**Work to be completed**
Begin with the line containing "match digit_value 16 c with" and copy every line after it to the end of the entries, exactly, leaving out the lines before it.

++++ Records

(* ===== verification/AddressText.v ===== *)
(** * The text of addresses is unambiguous

    The socket layer compares addresses by their text ([sctpsocket.cc], the
    search for the association to a destination).  A scanner reads the groups
    of an IPv6 address back from its text; with it two addresses of the same
    text are shown to be the same. *)

From Stdlib Require Import String Ascii.
From stdpp Require Import strings.
From S2P Require Import Prelude Memory Strings Tools State.
From S2P Require Import Socket SocketOps SocketMaster SocketAssoc InternetAddress SocketAddress Addresses.
Local Open Scope Z_scope.

(** ** Strings *)

Lemma app_assoc_s (s t u : string) : (s +:+ t) +:+ u = s +:+ (t +:+ u).
Proof. induction s as [|c s IH]; [done|]. change (String c ((s +:+ t) +:+ u) = String c (s +:+ (t +:+ u))). by rewrite IH. Qed.
Lemma length_app_s (s t : string) : String.length (s +:+ t) = (String.length s + String.length t)%nat.
Proof. induction s as [|c s IH]; [done|]. change (S (String.length (s +:+ t)) = S (String.length s + String.length t)). by rewrite IH. Qed.
Lemma app_nil_s (s : string) : s +:+ "" = s.
Proof. induction s as [|c s IH]; [done|]. change (String c (s +:+ "") = String c s). by rewrite IH. Qed.
Lemma app_cons_s c (s t : string) : String c s +:+ t = String c (s +:+ t).
Proof. done. Qed.

Lemma cons_inj_s c (s t : string) : String c "" +:+ s = String c "" +:+ t -> s = t.
Proof. intros E. by injection E. Qed.
(** *** [EchoThread] *)

(** The text of a message of [dataLength] bytes in the buffer of the thread:
    the characters are signed, those below the blank are removed at the end and
    become dots elsewhere.  The end of the text is written behind the data. *)
Definition text_of (data : list Z) : string :=
  string_of_list_ascii ((fun c => ascii_of_N (Z.to_N c)) <$> data).
Definition sizeof_buffer : Z := 16384.
Definition shown (data : list Z) : list Z :=
  (fun c => if s8 c <? 32 then 46 else c) <$> take (length data - trailing (reverse data)) data.
(** What is shown in front of a message if there is more than one stream. *)
Definition prefix (streamID protoID : Z) : string :=
  if protoID =? 0 then "#" +:+ print_int streamID +:+ ": "
  else "#" +:+ print_int streamID +:+ "/$" +:+ padded 8 protoID +:+ ": ".
Definition show_data (o : Options) (streamID protoID : Z) (buffer : list Z) (dataLength : Z) : T unit :=
  print (color (ColorMode o) (streamID + 1)) ;;
  when (1 <? Incoming o) (print (prefix streamID protoID)) ;;
  if sizeof_buffer <=? dataLength then stop OutOfBounds
  else
    print (text_of (shown (take (Z.to_nat dataLength) buffer)) +:+ endl) ;;
    print (color (ColorMode o) 0).

(** The message of an iteration: without a control buffer no control data
    comes back. *)
Definition terminal_message (r : Receipt) : SocketMessage :=
  setFlags (receivedFlags r)
    (setBuffer (dataBuffer r) sizeof_buffer
      (new_SocketMessage sizeof_sctp_sndrcvinfo [] (replicate 48 0))).

(** One iteration of the loop; the thread goes on with [true]. *)
Definition echo_round (o : Options) (r : Receipt) : T bool :=
  let m := terminal_message r in
  if dataLength r <=? 0 then ret false
  else
    let* text := of_option OutOfFuel
      (printControl (PrintControl o) (ColorMode o)
         (if SocketMessage.msg_control m then Some (Control m) else None)
         (SocketMessage.msg_controllen m)) in
    print text ;;
    let* '(_, streamID, protoID) :=
      of_option OutOfFuel (control_ids 3 m (getFirstHeader m) (0, 0, 0)) in
    (if has_flag (getFlags m) MSG_NOTIFICATION
     then print (printNotification (PrintNotifications o) (ColorMode o) (dataBuffer r))
     else show_data o streamID protoID (dataBuffer r) (dataLength r)) ;;
    ret true.

(** *** [CopyThread] *)

(** The characters of a line, at most [room] of them, the text behind them, and
    whether the end of the input was met. *)
Fixpoint read_line (room : nat) (stdin : string) : string * string * bool :=
  match room, stdin with
  | O, _ => (EmptyString, stdin, false)
  | S _, EmptyString => (EmptyString, EmptyString, true)
  | S room, String c stdin =>
      if Ascii.eqb c "010" then (String c EmptyString, stdin, false)
      else let '(str, rest, eof) := read_line room stdin in (String c str, rest, eof)
  end.
(** What the program sees of a buffer: the characters up to the first NUL. *)
Fixpoint until_null (s : string) : string :=
  match s with
  | EmptyString => EmptyString
  | String c s => if Ascii.eqb c "000" then EmptyString else String c (until_null s)
  end.
(** The result of [fgets] with that of the following [feof]. *)
Inductive Input : Set := EndOfInput | Line (str : string) (eof : bool).
Definition sizeof_str : nat := Nat.pow 2 13.
Definition fgets (size : nat) (stdin : string) : Input * string :=
  let '(str, rest, eof) := read_line (size - 1) stdin in
  (if String.eqb str EmptyString then EndOfInput else Line (until_null str) eof, rest).

(** The variables of the thread that live over the iterations. *)
Record Copy : Set := { stream : Z; ppid : Z }.

(** The values a call of [sscanf] has stored, for the variables in its order. *)
Definition store3 (values : list Z) (v : Z * Z * Z) : Z * Z * Z :=
  match values with
  | [] => v
  | [a] => (a, v.1.2, v.2)
  | [a; b] => (a, b, v.2)
  | a :: b :: c :: _ => (a, b, c)
  end.
Definition store2 (values : list Z) (v : Z * Z * Z) : Z * Z * Z :=
  match values with
  | [] => v
  | [a] => (a, v.1.2, v.2)
  | a :: b :: _ => (a, v.1.2, b)
  end.

(** Stream, PPID, position of the text, and whether a setting was given. *)
Definition scan_line (str : string) (c : Copy) : (Z * Z * Z) * bool :=
  let scan format := sscanf format (strlen str) str in
  let '(n, values) := scan format_dollar in
  let v := store3 values (stream c, ppid c, 0) in
  if n <? 2 then
    let '(n, values) := scan format_plain in
    let v := store3 values v in
    if n <? 2 then
      let '(n, values) := scan format_stream in
      let v := store2 values v in
      if n <? 1 then ((v.1, 0), false) else (v, true)
    else (v, true)
  else (v, true).

(** The control data of a message: the members in the order of their
    assignment; both branches for unreliable streams do the same. *)
Definition fill_copy (p : nat) (stream ppid : Z) (control : list Z) : list Z :=
  put (p + 16) 4 0 (put (p + 4) 4 MSG_PR_SCTP_TTL (put (p + 8) 4 (htonl ppid)
    (put (p + 4) 4 MSG_PR_SCTP_TTL (put p 2 (u16 stream) (put (p + 28) 4 0 control))))).
Definition copy_message (stream ppid : Z) (data : list Z) : T Sent :=
  let m := setBuffer data (Z.of_nat (length data))
             (new_SocketMessage sizeof_sctp_sndrcvinfo [] (replicate 48 0)) in
  match addHeader sizeof_sctp_sndrcvinfo 32 IPPROTO_SCTP SCTP_SNDRCV m with
  | Ret (Some p) m =>
      ret {| sent_data := data;
             sent_control := take (Z.to_nat (SocketMessage.msg_controllen m))
                               (fill_copy p stream ppid (Control m)) |}
  | Ret None _ => stop NullDereference
  | Stop f => stop f
  end.

(** The data of a line: its end is made a line feed and then the end again, and
    counted. *)
Definition line_data (toSend : string) : list Z := characters toSend ++ [0].

(** One iteration; [None]: the association is shut down and the thread ends.
    [result] is what [sendMsg] returns. *)
Definition copy_round (o : Options) (input : Input) (result : Z) (c : Copy) : T (option Copy) :=
  match input with
  | EndOfInput | Line _ true => ret None
  | Line str false =>
      let '((stream, ppid, position), update) := scan_line str c in
      let toSend := copy str position (strlen str) in
      let* stream :=
        if Outgoing o <=? stream then
          print_error (color (ColorMode o) ERROR_COLOR +:+ (if ColorMode o then BEL else "")
            +:+ "*** Bad stream setting! Using #0. ***" +:+ endl +:+ color (ColorMode o) 0) ;;
          ret 0
        else ret stream in
      when update
        (print (color (ColorMode o) INFO_COLOR +:+ "Via stream #" +:+ print_int (s32 stream)
           +:+ ", protocol $" +:+ padded 8 ppid +:+ "..." +:+ color (ColorMode o) 0)) ;;
      when (0 <? strlen toSend)
        (let* m := copy_message stream ppid (line_data toSend) in
         hand_over m ;;
         when (result <? 0)
           (print_error (color (ColorMode o) ERROR_COLOR +:+ (if ColorMode o then BEL else "")
              +:+ "*** sendMsg() error #" +:+ print_int result +:+ "! ***" +:+ endl
              +:+ color (ColorMode o) 0))) ;;
      ret (Some {| stream := stream; ppid := ppid |})
  end.

(** One iteration with its [fgets]; [sendMsg] is the result of the n-th call. *)
Definition copy_step (o : Options) (sendMsg : nat -> Z) (stdin : string) (c : Copy)
    : T (option (string * Copy)) :=
  let '(input, rest) := fgets sizeof_str stdin in
  let* calls := gets (fun k => length (sent k)) in
  let* next := copy_round o input (sendMsg calls) c in
  ret ((fun c => (rest, c)) <$> next).
(** The thread: each iteration reads at least one character. *)
Fixpoint copy_lines (o : Options) (sendMsg : nat -> Z) (fuel : nat) (stdin : string) (c : Copy) : T unit :=
  match fuel with
  | O => stop OutOfFuel
  | S fuel =>
      let* next := copy_step o sendMsg stdin c in
      match next with
      | Some (rest, c) => copy_lines o sendMsg fuel rest c
      | None => ret tt
      end
  end.
Definition copy_run (o : Options) (sendMsg : nat -> Z) (stdin : string) : T unit :=
  copy_lines o sendMsg (S (String.length stdin)) stdin {| stream := 0; ppid := 0 |}.

(** ** Reading numbers back *)

Lemma hex_digit_plain c : digit_value 16 c <> None ->
  is_space c = false /\ Ascii.eqb c "-" = false /\ Ascii.eqb c "+" = false
  /\ Ascii.eqb (tolower c) "x" = false.
Proof.
  assert (Hall : forallb (fun n => let c := ascii_of_nat n in
    match digit_value 16 c with
    | Some _ => negb (is_space c) && negb (Ascii.eqb c "-") && negb (Ascii.eqb c "+")
                && negb (Ascii.eqb (tolower c) "x")
    | None => true end) (seq 0 256) = true) by (vm_compute; done).
  rewrite forallb_forall in Hall. specialize (Hall (nat_of_ascii c)).
  intros Hd. cbv zeta in Hall. rewrite ascii_nat_embedding in Hall.
  destruct (digit_value 16 c); [|done].
  specialize (Hall ltac:(apply in_seq; pose proof (nat_ascii_bounded c); lia)).
  rewrite !andb_true_iff, !negb_true_iff in Hall. tauto.
Qed.

Lemma digit_value_16 base c : base <= 16 -> digit_value base c <> None -> digit_value 16 c <> None.
Proof.
  intros Hb. unfold digit_value. cbv zeta.
  match goal with |- (if ?d <? _ then _ else _) <> _ -> _ => set (v := d) end.
  destruct (Z.ltb_spec v base), (Z.ltb_spec v 16); done || lia.
Qed.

++++++++

**Your solution**
    match digit_value 16 c with
    | Some _ => negb (is_space c) && negb (Ascii.eqb c "-") && negb (Ascii.eqb c "+")
                && negb (Ascii.eqb (tolower c) "x")
    | None => true end) (seq 0 256) = true) by (vm_compute; done).
  rewrite forallb_forall in Hall. specialize (Hall (nat_of_ascii c)).
  intros Hd. cbv zeta in Hall. rewrite ascii_nat_embedding in Hall.
  destruct (digit_value 16 c); [|done].
  specialize (Hall ltac:(apply in_seq; pose proof (nat_ascii_bounded c); lia)).
  rewrite !andb_true_iff, !negb_true_iff in Hall. tauto.
Qed.

Lemma digit_value_16 base c : base <= 16 -> digit_value base c <> None -> digit_value 16 c <> None.
Proof.
  intros Hb. unfold digit_value. cbv zeta.
  match goal with |- (if ?d <? _ then _ else _) <> _ -> _ => set (v := d) end.
  destruct (Z.ltb_spec v base), (Z.ltb_spec v 16); done || lia.
Qed.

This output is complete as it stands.